Il n’y a pas de temps à perdre, a déclaré Manuel Valls, et pourtant tout indique qu’il sera bien difficile si ce n’est impossible de rattraper le temps perdu. Malgré la fermeté des propos, tout concourt à rendre les mois à venir synonymes d’immobilisme. En évoquant les futurs campagnes électorales, les tensions qui peuvent y être liées ou les tentations de surenchère, le Premier ministre semble même, au détour de quelques formules, s’exprimer pour lui-même. Ne fait-il pas désormais figure de recours crédible en cas de renoncement de l’actuel président de la République à briguer un second mandat ?

Il n’est pas dupe non plus de son propre discours, quand, évoquant les travaux qui s’ouvrent, il indique que des réponses concrètes et précises doivent être apportées, alors qu’il a manifestement conscience que ce ne sera pas le cas, tout simplement parce que certaines divergences sont telles, qu’elles ne permettent qu’une juxtaposition d’avis et de points de vue mais en aucun cas un accord ou une synthèse.

Il en va ainsi de la question du corps électoral référendaire pour laquelle le relevé de conclusions se contente de reprendre scrupuleusement les opinions de chaque groupe politique et de proposer la réalisation d’une expertise constitutionnelle et législative. Dans une attitude qui lui est plus personnelle, celle qui a fait de Manuel Valls l’homme de gauche fréquentable par la droite de Gouvernement, le Premier ministre a condamné avec fermeté « le guet-apens » dont ont été victimes six gendarmes à Saint-Louis, dans la droite ligne des propos tenus le samedi précédent par les ministres de l’Intérieur et le garde des Sceaux. L’État régalien entend bien rester maître de ses prérogatives sur l’ensemble du territoire national, quand bien même les agressions contre les forces de l’ordre se produisent aux abords des tribus.

C’est encore la France qui paie

C’est le même État garde-fou qui vient au secours de la Nouvelle-Calédonie pour sauver l’activité minière et métallurgique. Suite au prêt consenti plus tôt dans l’année en faveur de la SLN, le gouvernement vole au secours de Vale, s’apprête à accorder à l’usine du Nord une défiscalisation bonifiée pour la construction de son second four, synonyme, pense-t-on, d’un engagement durable de Glencore, mais avance également que des conditions spécifiques seront accordées à Enercal pour la construction de la centrale électrique de Doniambo, condition sine qua non à la survie de la société Le Nickel. Fallait-il qu’une réponse soit donnée à ceux qui continuent de scander que l’indépendance est viable sur le plan économique ?
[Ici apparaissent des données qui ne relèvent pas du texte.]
(** * Turing Enumerable: a shallow embedding of [turing.enumerable.js]

    The module [turing.enumerable] is a small functional-iteration library:
    one iteration primitive ([each]) with an exception-based early exit
    ([Break]), transform and query operations built on it (each with a
    host-native fast path), and a chaining wrapper ([Chainer]).

    The embedding has two parts.

    - [Module Enumerable]: JavaScript values are snapshots (an array is the
      list of its elements together with its reference identity), callbacks
      are arbitrary functions that may change a user state and may throw,
      and every operation is a computation in a state-and-exception monad.
      Collections are not mutated while they are traversed.
    - [Module Store]: arrays live in an explicit store and are updated in
      place; it is used for [flatten], whose callback pushes onto its
      accumulator. *)

From Stdlib Require Import List ZArith String Ascii Bool Lia.
From Stdlib Require Import Decimal DecimalString.
Import ListNotations.

Local Open Scope string_scope.
Local Open Scope list_scope.

Set Warnings "-register-all".

Module Enumerable.

(** ** Values *)

(** JavaScript values as this library observes them.  Numbers are the
    integer-valued ones.  An array, an object, a function and a chain
    wrapper carry their reference identity [id]; an object lists its own
    enumerable properties and the enumerable properties it inherits, both in
    [for-in] order; a function object seen as data only shows its [length]
    (its declared arity); an error object created by the host shows its
    [name] and has no enumerable property. *)
Inductive value : Type :=
| VUndef
| VNull
| VBool (b : bool)
| VNum (n : Z)
| VStr (s : string)
| VArr (id : nat) (elems : list value)
| VObj (id : nat) (own inherited : list (string * value))
| VFunc (id : nat) (arity : nat)
| VChainer (id : nat)
| VError (id : nat) (name : string).

(** [Break: {}], allocated once when the module is loaded. *)
Definition Break_id : nat := 0.
Definition Break : value := VObj Break_id [] [].

(** ToBoolean. *)
Definition truthy (v : value) : bool :=
  match v with
  | VUndef | VNull => false
  | VBool b => b
  | VNum n => negb (Z.eqb n 0)
  | VStr s => negb (String.eqb s "")
  | VArr _ _ | VObj _ _ _ | VFunc _ _ | VChainer _ | VError _ _ => true
  end.

(** [a === b]: primitives by value, everything else by reference. *)
Definition strict_eq (a b : value) : bool :=
  match a, b with
  | VUndef, VUndef => true
  | VNull, VNull => true
  | VBool x, VBool y => Bool.eqb x y
  | VNum x, VNum y => Z.eqb x y
  | VStr x, VStr y => String.eqb x y
  | VArr i _, VArr j _ => Nat.eqb i j
  | VObj i _ _, VObj j _ _ => Nat.eqb i j
  | VFunc i _, VFunc j _ => Nat.eqb i j
  | VChainer i, VChainer j => Nat.eqb i j
  | VError i _, VError j _ => Nat.eqb i j
  | _, _ => false
  end.

(** [x == o] where [o] is a plain object that keeps the default [toString]
    and [valueOf] (as [Break] does): another object is compared by
    reference; a string is compared with ToPrimitive(o), which is
    ["[object Object]"]; a number or a boolean is compared with
    ToNumber("[object Object]"), which is NaN; [null] and [undefined] are
    only equal to each other. *)
Definition loose_eq_plain_object (x o : value) : bool :=
  match x with
  | VStr s => String.eqb s "[object Object]"
  | VUndef | VNull | VBool _ | VNum _ => false
  | VArr _ _ | VObj _ _ _ | VFunc _ _ | VChainer _ | VError _ _ =>
      strict_eq x o
  end.

(** The test of [each]'s handler: [e != global.enumerable.Break]. *)
Definition differs_from_Break (e : value) : bool :=
  negb (loose_eq_plain_object e Break).

(** ** Property keys *)

Definition key_of_index (i : nat) : string :=
  NilZero.string_of_uint (Nat.to_uint i).

(** A key is an array index when it is the canonical decimal form of a
    natural number. *)
Definition index_of_key (k : string) : option nat :=
  match NilZero.uint_of_string k with
  | Some u =>
      let i := Nat.of_uint u in
      if String.eqb (key_of_index i) k then Some i else None
  | None => None
  end.

Fixpoint lookup (k : string) (ps : list (string * value)) : option value :=
  match ps with
  | [] => None
  | (k', v) :: ps' => if String.eqb k k' then Some v else lookup k ps'
  end.

Definition keys (ps : list (string * value)) : list string :=
  List.map fst ps.

Definition mem_key (k : string) (ks : list string) : bool :=
  existsb (String.eqb k) ks.

Fixpoint chars (s : string) : list value :=
  match s with
  | EmptyString => []
  | String c s' => VStr (String c EmptyString) :: chars s'
  end.

(** ** Conversions of the host *)

Definition join (sep : string) (parts : list string) : string :=
  match parts with
  | [] => ""
  | p :: ps => fold_left (fun acc q => (acc ++ sep ++ q)%string) ps p
  end.

(** ToString.  The source text of a function is not part of the model and
    reads as the fixed text below. *)
Fixpoint to_string (v : value) : string :=
  match v with
  | VUndef => "undefined"
  | VNull => "null"
  | VBool b => if b then "true" else "false"
  | VNum n => NilZero.string_of_int (Z.to_int n)
  | VStr s => s
  | VArr _ xs =>
      join ","
        (List.map (fun x => match x with
                            | VUndef | VNull => ""
                            | _ => to_string x
                            end) xs)
  | VObj _ _ _ | VChainer _ => "[object Object]"
  | VFunc _ _ => "function () { [native code] }"
  | VError _ name => name
  end.

(** ToNumber, [None] being NaN.  Of the string literals only the empty
    string and the decimal integers are read as numbers. *)
Definition to_number (v : value) : option Z :=
  let of_text (s : string) :=
    if String.eqb s "" then Some 0%Z
    else match NilZero.int_of_string s with
         | Some d => Some (Z.of_int d)
         | None => None
         end in
  match v with
  | VUndef => None
  | VNull => Some 0%Z
  | VBool b => Some (if b then 1%Z else 0%Z)
  | VNum n => Some n
  | VStr s => of_text s
  | _ => of_text (to_string v)
  end.

(** ToInteger and ToUint32. *)
Definition to_integer (v : value) : Z :=
  match to_number v with Some n => n | None => 0%Z end.

Definition to_uint32 (v : value) : Z :=
  (to_integer v mod 2 ^ 32)%Z.

(** ** The host and the helpers of [turing.core] *)

(** Which of the [Array.prototype] methods the host platform provides
    (the left operand of each test [Array.prototype.m && ...]). *)
Record Host : Type := mkHost {
  has_forEach : bool;
  has_map : bool;
  has_filter : bool;
  has_reduce : bool;
  has_some : bool;
  has_every : bool;
  has_indexOf : bool
}.

Definition modern : Host := mkHost true true true true true true true.
Definition legacy : Host := mkHost false false false false false false false.

(** Modelled from the spec: [global.isNumber] of [turing.core], which is not
    among the sources; the spec speaks of a value that "exposes a numeric
    length". *)
Definition isNumber (v : value) : bool :=
  match v with VNum _ => true | _ => false end.

(** Modelled from the spec: [global.isArray] of [turing.core], which is not
    among the sources; the spec speaks of "a true ordered sequence". *)
Definition isArray (v : value) : bool :=
  match v with VArr _ _ => true | _ => false end.

(** ** The members of the module and of the chain wrapper *)

(** The functions defined in the object literal [global.enumerable]. *)
Inductive member_fn : Type :=
| F_each | F_map | F_filter | F_reject | F_detect | F_reduce | F_flatten
| F_tail | F_invoke | F_pluck | F_some | F_all | F_include | F_chain
| F_identity.

Fixpoint find_member {A} (name : string) (tbl : list (string * A)) : option A :=
  match tbl with
  | [] => None
  | (n, f) :: tbl' => if String.eqb name n then Some f else find_member name tbl'
  end.

(** [global.enumerable.a = global.enumerable.b]. *)
Definition alias (a b : string) (tbl : list (string * member_fn))
  : list (string * member_fn) :=
  match find_member b tbl with
  | Some f => tbl ++ [(a, f)]
  | None => tbl
  end.

(** The function-valued properties of [global.enumerable], once the
    aliases are set. *)
Definition enumerable_module : list (string * member_fn) :=
  alias "every" "all"
   (alias "any" "some"
     (alias "rest" "tail"
       (alias "inject" "reduce"
         (alias "collect" "map"
           (alias "select" "filter"
              [("each", F_each); ("map", F_map); ("filter", F_filter);
               ("reject", F_reject); ("detect", F_detect);
               ("reduce", F_reduce); ("flatten", F_flatten);
               ("tail", F_tail); ("invoke", F_invoke); ("pluck", F_pluck);
               ("some", F_some); ("all", F_all); ("include", F_include);
               ("chain", F_chain); ("identity", F_identity)]))))).

(** [global.chainableMethods]. *)
Definition chainableMethods : list string :=
  ["map"; "collect"; "detect"; "filter"; "reduce"; "each";
   "tail"; "rest"; "reject"; "pluck"; "any"; "some"; "all"].

(** The methods that the loop over [chainableMethods] adds to
    [Chainer.prototype], each with the [method] it captured
    ([global.enumerable[methodName]]). *)
Definition Chainer_prototype : list (string * option member_fn) :=
  List.map (fun methodName => (methodName, find_member methodName enumerable_module))
    chainableMethods.

(** Whether a chain wrapper has a chaining method of that name. *)
Definition chainable (name : string) : bool :=
  mem_key name (List.map fst Chainer_prototype).

(** A computation either returns or throws. *)
Inductive result (A : Type) : Type :=
| Ret (a : A)
| Throw (e : value).
Arguments Ret {A} a.
Arguments Throw {A} e.

Section Monad.

(** The state a caller's callbacks may read and write. *)
Context {U : Type}.

(** ** State, results and the monad *)

(** [next_id] is the next fresh reference; [chainers] holds the [results]
    slot of every chain wrapper created so far, [VChainer i] being the
    [i]-th. *)
Record state : Type := mkState {
  next_id : nat;
  chainers : list value;
  user : U
}.

(** A computation reads and writes the program state and the variables [L]
    of the enclosing function that its closures capture ([results], [memo],
    [found], ...), and either returns or throws. *)
Definition M (L A : Type) : Type := L -> state -> result A * L * state.

Definition ret {L A} (a : A) : M L A := fun l s => (Ret a, l, s).

Definition throw {L A} (e : value) : M L A := fun l s => (Throw e, l, s).

Definition bind {L A B} (m : M L A) (k : A -> M L B) : M L B :=
  fun l s =>
    match m l s with
    | (Ret a, l', s') => k a l' s'
    | (Throw e, l', s') => (Throw e, l', s')
    end.

Definition try_catch {L A} (m : M L A) (h : value -> M L A) : M L A :=
  fun l s =>
    match m l s with
    | (Ret a, l', s') => (Ret a, l', s')
    | (Throw e, l', s') => h e l' s'
    end.

Definition get_local {L} : M L L := fun l s => (Ret l, l, s).

Definition set_local {L} (l' : L) : M L unit := fun _ s => (Ret tt, l', s).

(** Runs a callback written by the caller, which sees none of the
    variables of the library's functions. *)
Definition lift {L A} (m : M unit A) : M L A :=
  fun l s => let '(r, _, s') := m tt s in (r, l, s').

(** Runs the body of a function whose local variables start as [l0];
    yields the body's value together with the final locals. *)
Definition with_locals {L L0 A} (l0 : L0) (m : M L0 A) : M L (A * L0) :=
  fun l s =>
    match m l0 s with
    | (Ret a, l0', s') => (Ret (a, l0'), l, s')
    | (Throw e, _, s') => (Throw e, l, s')
    end.

(** Allocation of a new object: [[]], [[index, value]], an error. *)
Definition alloc {L} : M L nat :=
  fun l s => (Ret (next_id s), l, mkState (S (next_id s)) (chainers s) (user s)).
C’est, en creux, ce qui ressort de ce XVe Comité des signataires dont on peut aussi retenir sur un plan purement politique que ni l’UC, ni Les Républicains n’ont signé le relevé de conclusions, comme ils l’avaient d’ailleurs annoncé de longue date. Le débat n’est donc pas clos, mais il risque de se tendre, voire de s’envenimer, malgré les déclarations rassurantes des quelques leaders, qui, de retour sur le Caillou, seront confrontés aux enjeux électoraux. Car il est inutile d’essayer de se cacher derrière son petit doigt et de mettre en avant les prochaines législatives, la campagne, qui est d’ores et déjà lancée et qui sera forcément violente et binaire, c’est bien celle du référendum de 2018.
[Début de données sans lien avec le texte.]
(** C7, amended.  For every valid box the round trip
    [convert_to_tf_coords(__convert_coords(b))], computed with floating-point
    subtractions and additions that are each off by at most [u], returns a
    box whose [y1] and [x1] are not above the original and less than one
    ten-thousandth below it, and whose [y2] and [x2] are less than two
    ten-thousandths plus [2 u] below the original (the truncations of the
    corner and of the extent add up) and at most [2 u] above it. *)
Theorem round_trip_within_two_ulps_and_roundings
    u fl_sub fl_add (b : tf_box) :
  u <= 1 →
  Rounded.rounding u fl_sub →
  Rounded.rounding u fl_add →
  valid_box b →
  ∃ y1 x1 y2 x2,
    Rounded.round_trip fl_sub fl_add b = Ok [y1; x1; y2; x2]
    ∧ (y1 <= by1 b ∧ by1 b - y1 < coord_ulp)
    ∧ (x1 <= bx1 b ∧ bx1 b - x1 < coord_ulp)
    ∧ (y2 <= by2 b + 2 * u ∧ by2 b - y2 < 2 * coord_ulp + 2 * u)
    ∧ (x2 <= bx2 b + 2 * u ∧ bx2 b - x2 < 2 * coord_ulp + 2 * u).
Proof.
  intros Hu Rs Ra ((Hy1 & _) & (Hx1 & _) & (_ & Hy2) & (_ & Hx2) & Hy & Hx).
  do 4 eexists. split; [apply rounded_round_trip_eq|].
  destruct (truncate_float_bounds_nonneg COORD_DIGITS (by1 b))
    as (A0 & A1 & A2); [done|].
  destruct (truncate_float_bounds_nonneg COORD_DIGITS (bx1 b))
    as (B0 & B1 & B2); [done|].
  destruct (rounding_bounds u fl_sub (by2 b - by1 b) Rs)
    as (S0 & S1 & S2); [lra..|].
  destruct (rounding_bounds u fl_sub (bx2 b - bx1 b) Rs)
    as (T0 & T1 & T2); [lra..|].
  destruct (truncate_float_bounds_nonneg COORD_DIGITS
              (fl_sub (by2 b - by1 b))) as (C0 & C1 & C2); [done|].
  destruct (truncate_float_bounds_nonneg COORD_DIGITS
              (fl_sub (bx2 b - bx1 b))) as (D0 & D1 & D2); [done|].
  destruct (rounding_bounds u fl_add
              (truncate_float (by1 b) COORD_DIGITS
               + truncate_float (fl_sub (by2 b - by1 b)) COORD_DIGITS) Ra)
    as (_ & P1 & P2); [lra..|].
  destruct (rounding_bounds u fl_add
              (truncate_float (bx1 b) COORD_DIGITS
               + truncate_float (fl_sub (bx2 b - bx1 b)) COORD_DIGITS) Ra)
    as (_ & R1 & R2); [lra..|].
  unfold coord_ulp. repeat split; lra.
Qed.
Or, il faut bien convenir que dans cette perspective, le travail des experts sur les divergences et les convergences ou la rédaction d’un projet de charte commune, même s’ils ont abouti à un exercice de grande qualité sémantique, ne servent finalement pas à grand-chose. Il est tout aussi symptomatique de constater qu’alors que s’approche l’échéance majeure que représente la sortie de l’Accord de Nouméa et, avec elle, la consultation des Calédoniens pour l’avenir, c’est encore et toujours l’État qui vient colmater les brèches. C’est cette France tant décriée par beaucoup, y compris dans certaines franges des rangs loyalistes, qui ouvre en grand le robinet alors même que la métropole vit depuis cinq ans au rythme du chômage de masse, des fermetures d’usines et des restructurations qui coûteront sans doute au pouvoir en place la présidence de la République et la majorité à l’Assemblée nationale l’année prochaine.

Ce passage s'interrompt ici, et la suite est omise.